Jovano malah tatap bingung ibunya. "Daadaa..."     

Dante tergelak. "Lihat, tuh! Dia lebih suka manggil aku Dada."     

"Daadaa~" ucap Jovano lagi sambil tunjuk ke Dante.     

"Iya, Jovano sayank," sahut sang ayah. "Dada Mamamu memang lezat. Papa juga suka sekali. Kita berbagi, yah! Deal?"     

"Danteeee!" Andrea mengerang sebal. "Dibilangin jangan ngomong yang aneh-aneh ke Jo!"     

"Hahaha! Iya, iya, maaf, sayank. Saking kangennya ma kamu."     

"Udah, ah. Aku matiin aja nih holo-nya."     

"Eh, jangan! Aku masih kangen." Dante menolak.     

Begitulah yang kini sering dikerjakan Andrea saban malam. Berbincang dengan Dante hingga larut. Semoga saja pihak Nirwana tidak mengetahui tentang gelang tersebut. Bisa-bisa hukuman Dante ditambah dua puluh lima tahun sungguhan nantinya.     

-0-0-0-0-0-     

Malam ini tak ada Jovano karena sedang dibawa sang kakek ke Underworld seperti biasa.     

"Mana Jo?" tanya Dante di proyeksi.     

"Lagi ke Underworld." Andrea berbaring telungkup sambil bertopang dagu memakai satu tangan menatap Dante.     

"Amankah?"     

"Semoga." Andrea menjawab asal. "Tenang aja, udah sering, kok diajak simbahnya ke sono. Ada Kak Myren juga yang jagain Jo di sono."     

Dante terlihat lega. "Oh, ya sudah kalau memang aman. Kamu juga aman saja di situ, kan yank?"     

"Iya lah. Siapa juga yang berani nekat ngusik gue kalo gak pengen ngerasain kepretan si Kencrut."     

Dante terbahak sejenak. Kemudian dia memasang tampang serius. "Yank... mau, dong..."     

Andrea kernyitkan alis. "Mau apaan?"     

"Mau lihat tubuh kamu, yank."     

"Hah?" Andrea makin bingung dibuatnya. "Lah ini kan udah liat."     

Dante menggeleng. "Bukan yang begitu."     

"Lalu?"     

"Yang tak pake baju."     

Andrea mendelik horror. Demi apa tiba-tiba suaminya minta seperti itu! "Ma-maksud lo?!" Ia jadi kembali menggunakan 'lo' ke Dante gara-gara kaget.     
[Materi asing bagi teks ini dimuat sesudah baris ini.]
(* ===== verification/CryptoCommands.v ===== *)
(** * CryptoCommands: keys in a wallet, and messages for them

    Models [CryptoCommandExecutor] of [libindy/src/commands/crypto.rs] over any [IndyWallet],
    and the messages of [domain/crypto/pack.rs].  A packed message has a random key, which
    seals the text, in a box for each receiver.  serde_json is a class.  [execute], which
    passes a command to its method, is left out. *)

From stdpp Require Import gmap.
From S2P Require Import Prelude Errors PoolTypes Encryption Crypto QueryEncryption Storage Wallet WalletService WalletServiceFacts IndyWallet.

(** ** [domain/crypto/pack.rs] *)

Record JWE := mk_jwe { jwe_protected : string; jwe_iv : string; jwe_ciphertext : string; jwe_tag : string }.
Record Header := mk_header { kid : string; hd_iv : option string; hd_sender : option string }.
Record Recipient := mk_recipient { encrypted_key : string; header : Header }.
Record Protected := mk_protected { enc : string; typ : string; alg : string; recipients : list Recipient }.
Record UnpackMessage := mk_unpack_message {
  message : string;
  recipient_verkey : string;
  sender_verkey : option string;
}.

(** serde_json *)
Class PackCodecs := {
  receivers_from_str : string -> option (list string);
  protected_to_string : Protected -> option string;
  protected_from_str : string -> option Protected;
  jwe_to_vec : JWE -> option bytes;
  jwe_from_slice : bytes -> option JWE;
  unpack_message_to_vec : UnpackMessage -> option bytes;
}.

(** What is drawn at random when a message is packed: the content key, its nonce, and a
    nonce and the ephemeral keys of a sealed box for each receiver *)
Record PackRandom := mk_pack_random {
  rnd_cek : Key;
  rnd_nonce : Nonce;
  rnd_box_nonce : nat -> BoxNonce;
  rnd_ephemeral : nat -> Seed;
}.

Section commands.
Context `{Ed25519} `{Base58} `{CryptoTexts} `{PackCodecs} `{OptionCodecs}.
Context `{!IndyObject KeyPair} `{!IndyObject KeyMetadata}.
Context {W : Type} `{!IndyWallet W}.
Context (crypto_service : CryptoService).

Abbreviation CryptoM := (StateM IndyErrorKind W).

(** ** Keys *)

Definition create_key (randombytes : Seed) (fresh : Fresh) (wallet_handle : Z) (key_info : KeyInfo) : CryptoM string :=
  key ← lift (Crypto.create_key crypto_service randombytes key_info);
  _ ← iw_add_indy_object KeyPair fresh wallet_handle (key_verkey key) key ∅;
  mret (key_verkey key).

Definition get_key (wallet_handle : Z) (vk : string) : CryptoM KeyPair :=
  iw_get_indy_object KeyPair wallet_handle vk RecordOptions_id_value.

Definition crypto_sign (wallet_handle : Z) (my_vk : string) (msg : bytes) : CryptoM bytes :=
  _ ← lift (validate_key crypto_service my_vk);
  key ← get_key wallet_handle my_vk;
  lift (sign crypto_service key msg).

Definition crypto_verify (their_vk : string) (msg signature : bytes) : IndyResult bool :=
  _ ← validate_key crypto_service their_vk;
  verify crypto_service their_vk msg signature.

Definition set_key_metadata (fresh : Fresh) (wallet_handle : Z) (verkey metadata : string) : CryptoM unit :=
  _ ← lift (validate_key crypto_service verkey);
  _ ← iw_upsert_indy_object KeyMetadata fresh wallet_handle verkey (mk_key_metadata metadata);
  mret tt.

Definition get_key_metadata (wallet_handle : Z) (verkey : string) : CryptoM string :=
  _ ← lift (validate_key crypto_service verkey);
  metadata ← iw_get_indy_object KeyMetadata wallet_handle verkey RecordOptions_id_value;
  mret (km_value metadata).

(** ** Boxes *)

Definition authenticated_encrypt (gen_nonce : BoxNonce) (ephemeral : Seed) (wallet_handle : Z) (my_vk their_vk : string)
    (msg : bytes) : CryptoM bytes :=
  _ ← lift (validate_key crypto_service my_vk);
  _ ← lift (validate_key crypto_service their_vk);
  my_key ← get_key wallet_handle my_vk;
  msg ← lift (create_combo_box crypto_service gen_nonce my_key their_vk msg);
  msg ← lift (ok_or (combo_to_msg_pack msg) InvalidState);
  lift (crypto_box_seal crypto_service ephemeral their_vk msg).

(** The sender and the text *)
Definition authenticated_decrypt (wallet_handle : Z) (my_vk : string) (msg : bytes) : CryptoM (string * bytes) :=
  _ ← lift (validate_key crypto_service my_vk);
  my_key ← get_key wallet_handle my_vk;
  decrypted_msg ← lift (crypto_box_seal_open crypto_service my_key msg);
  parsed_msg ← lift (ok_or (combo_from_msg_pack decrypted_msg) InvalidStructure);
  doc ← lift (map_err InvalidStructure (base64_decode (cb_msg parsed_msg)));
  nonce ← lift (map_err InvalidStructure (base64_decode (cb_nonce parsed_msg)));
  decrypted_msg ← lift (crypto_box_open crypto_service my_key (cb_sender parsed_msg) doc nonce);
  mret (cb_sender parsed_msg, decrypted_msg).

Definition anonymous_encrypt (ephemeral : Seed) (their_vk : string) (msg : bytes) : IndyResult bytes :=
  _ ← validate_key crypto_service their_vk;
  crypto_box_seal crypto_service ephemeral their_vk msg.

Definition anonymous_decrypt (wallet_handle : Z) (my_vk : string) (encrypted_msg : bytes) : CryptoM bytes :=
  _ ← lift (validate_key crypto_service my_vk);
  my_key ← get_key wallet_handle my_vk;
  lift (crypto_box_seal_open crypto_service my_key encrypted_msg).

(** ** Packing *)

(** The loop over the receivers, from number [i] on *)
Fixpoint for_receivers (f : nat -> string -> IndyResult Recipient) (i : nat) (receiver_list : list string) :
    IndyResult (list Recipient) :=
  match receiver_list with
  | [] => Ok []
  | their_vk :: receiver_list =>
      recipient ← f i their_vk;
      rest ← for_receivers f (S i) receiver_list;
      Ok (recipient :: rest)
  end.

Definition _base64_encode_protected (encrypted_recipients_struct : list Recipient) (alg_is_authcrypt : bool) : IndyResult string :=
  let alg_val := (if alg_is_authcrypt then "Authcrypt" else "Anoncrypt")%string in
  let protected_struct := mk_protected "xchacha20poly1305_ietf" "JWM/1.0" alg_val encrypted_recipients_struct in
  protected_encoded ← ok_or (protected_to_string protected_struct) InvalidStructure;
  Ok (encode64_urlsafe (as_bytes protected_encoded)).

Definition anoncrypt_recipient (random : PackRandom) (i : nat) (their_vk : string) : IndyResult Recipient :=
  enc_cek ← crypto_box_seal crypto_service (rnd_ephemeral random i) their_vk (arr_bytes (rnd_cek random));
  Ok (mk_recipient (encode64_urlsafe enc_cek) (mk_header their_vk None None)).

Definition _prepare_protected_anoncrypt (random : PackRandom) (receiver_list : list string) : IndyResult string :=
  encrypted_recipients_struct ← for_receivers (anoncrypt_recipient random) 0 receiver_list;
  _base64_encode_protected encrypted_recipients_struct false.

Definition authcrypt_recipient (random : PackRandom) (my_key : KeyPair) (sender_vk : string) (i : nat) (their_vk : string) :
    IndyResult Recipient :=
  '(enc_cek, iv) ← crypto_box crypto_service (rnd_box_nonce random i) my_key their_vk (arr_bytes (rnd_cek random));
  enc_sender ← crypto_box_seal crypto_service (rnd_ephemeral random i) their_vk (as_bytes sender_vk);
  Ok (mk_recipient (encode64_urlsafe enc_cek)
    (mk_header their_vk (Some (encode64_urlsafe iv)) (Some (encode64_urlsafe enc_sender)))).

Definition _prepare_protected_authcrypt (random : PackRandom) (receiver_list : list string) (sender_vk : string)
    (wallet_handle : Z) : CryptoM string :=
  my_key ← get_key wallet_handle sender_vk;
  encrypted_recipients_struct ← lift (for_receivers (authcrypt_recipient random my_key sender_vk) 0 receiver_list);
  lift (_base64_encode_protected encrypted_recipients_struct true).

Definition _format_pack_message (base64_protected ciphertext iv tag : string) : IndyResult bytes :=
  ok_or (jwe_to_vec (mk_jwe base64_protected iv ciphertext tag)) InvalidStructure.

Definition pack_msg (random : PackRandom) (message : bytes) (receivers : string) (sender_vk : option string) (wallet_handle : Z) :
    CryptoM bytes :=
  receiver_list ← lift (ok_or (receivers_from_str receivers) InvalidStructure);
  if decide (receiver_list = []) then fail InvalidStructure
  else
    base64_protected ← match sender_vk with
      | Some sender_vk =>
          _ ← lift (validate_key crypto_service sender_vk);
          _prepare_protected_authcrypt random receiver_list sender_vk wallet_handle
      | None => lift (_prepare_protected_anoncrypt random receiver_list)
      end;
    let '(ciphertext, iv, tag) := encrypt_plaintext (rnd_nonce random) message base64_protected (rnd_cek random) in
    lift (_format_pack_message base64_protected ciphertext iv tag).

(** ** Unpacking *)

(** The first recipient whose key can be read; the errors of reading are dropped. *)
Fixpoint find_recipient (wallet_handle : Z) (recipients : list Recipient) : CryptoM (Recipient * bool) :=
  match recipients with
  | [] => fail WalletItemNotFound
  | recipient :: recipients =>
      my_key_res ← attempt (get_key wallet_handle (kid (header recipient)));
      match my_key_res with
      | inr _ => mret (recipient, bool_decide (is_Some (hd_sender (header recipient))))
      | inl _ => find_recipient wallet_handle recipients
      end
  end.

Definition _find_correct_recipient (protected_struct : Protected) (wallet_handle : Z) : CryptoM (Recipient * bool) :=
  find_recipient wallet_handle (recipients protected_struct).

Definition _unpack_cek_authcrypt (recipient : Recipient) (wallet_handle : Z) : CryptoM (option string * Key) :=
  encrypted_key_vec ← lift (decode_urlsafe (encrypted_key recipient));
  iv ← lift (unwrap (hd_iv (header recipient)));
  iv ← lift (decode_urlsafe iv);
  sender ← lift (unwrap (hd_sender (header recipient)));
  enc_sender_vk ← lift (decode_urlsafe sender);
  my_key ← get_key wallet_handle (kid (header recipient));
  sender_vk_vec ← lift (crypto_box_seal_open crypto_service my_key enc_sender_vk);
  sender_vk ← lift (ok_or (from_utf8 sender_vk_vec) InvalidStructure);
  cek_as_vec ← lift (crypto_box_open crypto_service my_key sender_vk encrypted_key_vec iv);
  cek ← lift (map_err InvalidStructure (array_from_slice cek_as_vec));
  mret (Some sender_vk, cek).

Definition _unpack_cek_anoncrypt (recipient : Recipient) (wallet_handle : Z) : CryptoM (option string * Key) :=
  encrypted_key_vec ← lift (decode_urlsafe (encrypted_key recipient));
  my_key ← get_key wallet_handle (kid (header recipient));
  cek_as_vec ← lift (crypto_box_seal_open crypto_service my_key encrypted_key_vec);
  cek ← lift (map_err InvalidStructure (array_from_slice cek_as_vec));
  mret (None, cek).

(** The message as a value, before it is printed *)
Definition unpack_struct (jwe_json : bytes) (wallet_handle : Z) : CryptoM UnpackMessage :=
  jwe_struct ← lift (ok_or (jwe_from_slice jwe_json) InvalidStructure);
  protected_decoded_vec ← lift (decode_urlsafe (jwe_protected jwe_struct));
  protected_decoded_str ← lift (ok_or (from_utf8 protected_decoded_vec) InvalidStructure);
  protected_struct ← lift (ok_or (protected_from_str protected_decoded_str) InvalidStructure);
  '(recipient, is_auth_recipient) ← _find_correct_recipient protected_struct wallet_handle;
  '(sender_verkey_option, cek) ← (if is_auth_recipient : bool then _unpack_cek_authcrypt recipient wallet_handle
    else _unpack_cek_anoncrypt recipient wallet_handle);
  message ← lift (decrypt_ciphertext (jwe_ciphertext jwe_struct) (jwe_protected jwe_struct) (jwe_iv jwe_struct)
    (jwe_tag jwe_struct) cek);
  mret (mk_unpack_message message (kid (header recipient)) sender_verkey_option).

Definition unpack_msg (jwe_json : bytes) (wallet_handle : Z) : CryptoM bytes :=
  res ← unpack_struct jwe_json wallet_handle;
  lift (ok_or (unpack_message_to_vec res) InvalidStructure).
End commands.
"Aku kangen banget ama kamu. Telanjang dong, please. Biar kangenku bisa berkurang dikit dan perasaanku bisa tentram. Siapa tau besok aku mati. Setidaknya aku mati pu—."     

"STOP!" teriak Andrea sambil nunduk. Mukanya pasti sudah merona, sekaligus kesal. "Gue ogah banget denger soal mati gitu, yak! Jadi mendingan jangan nekat ngomong macem gitu lagi ke gue, deh!"     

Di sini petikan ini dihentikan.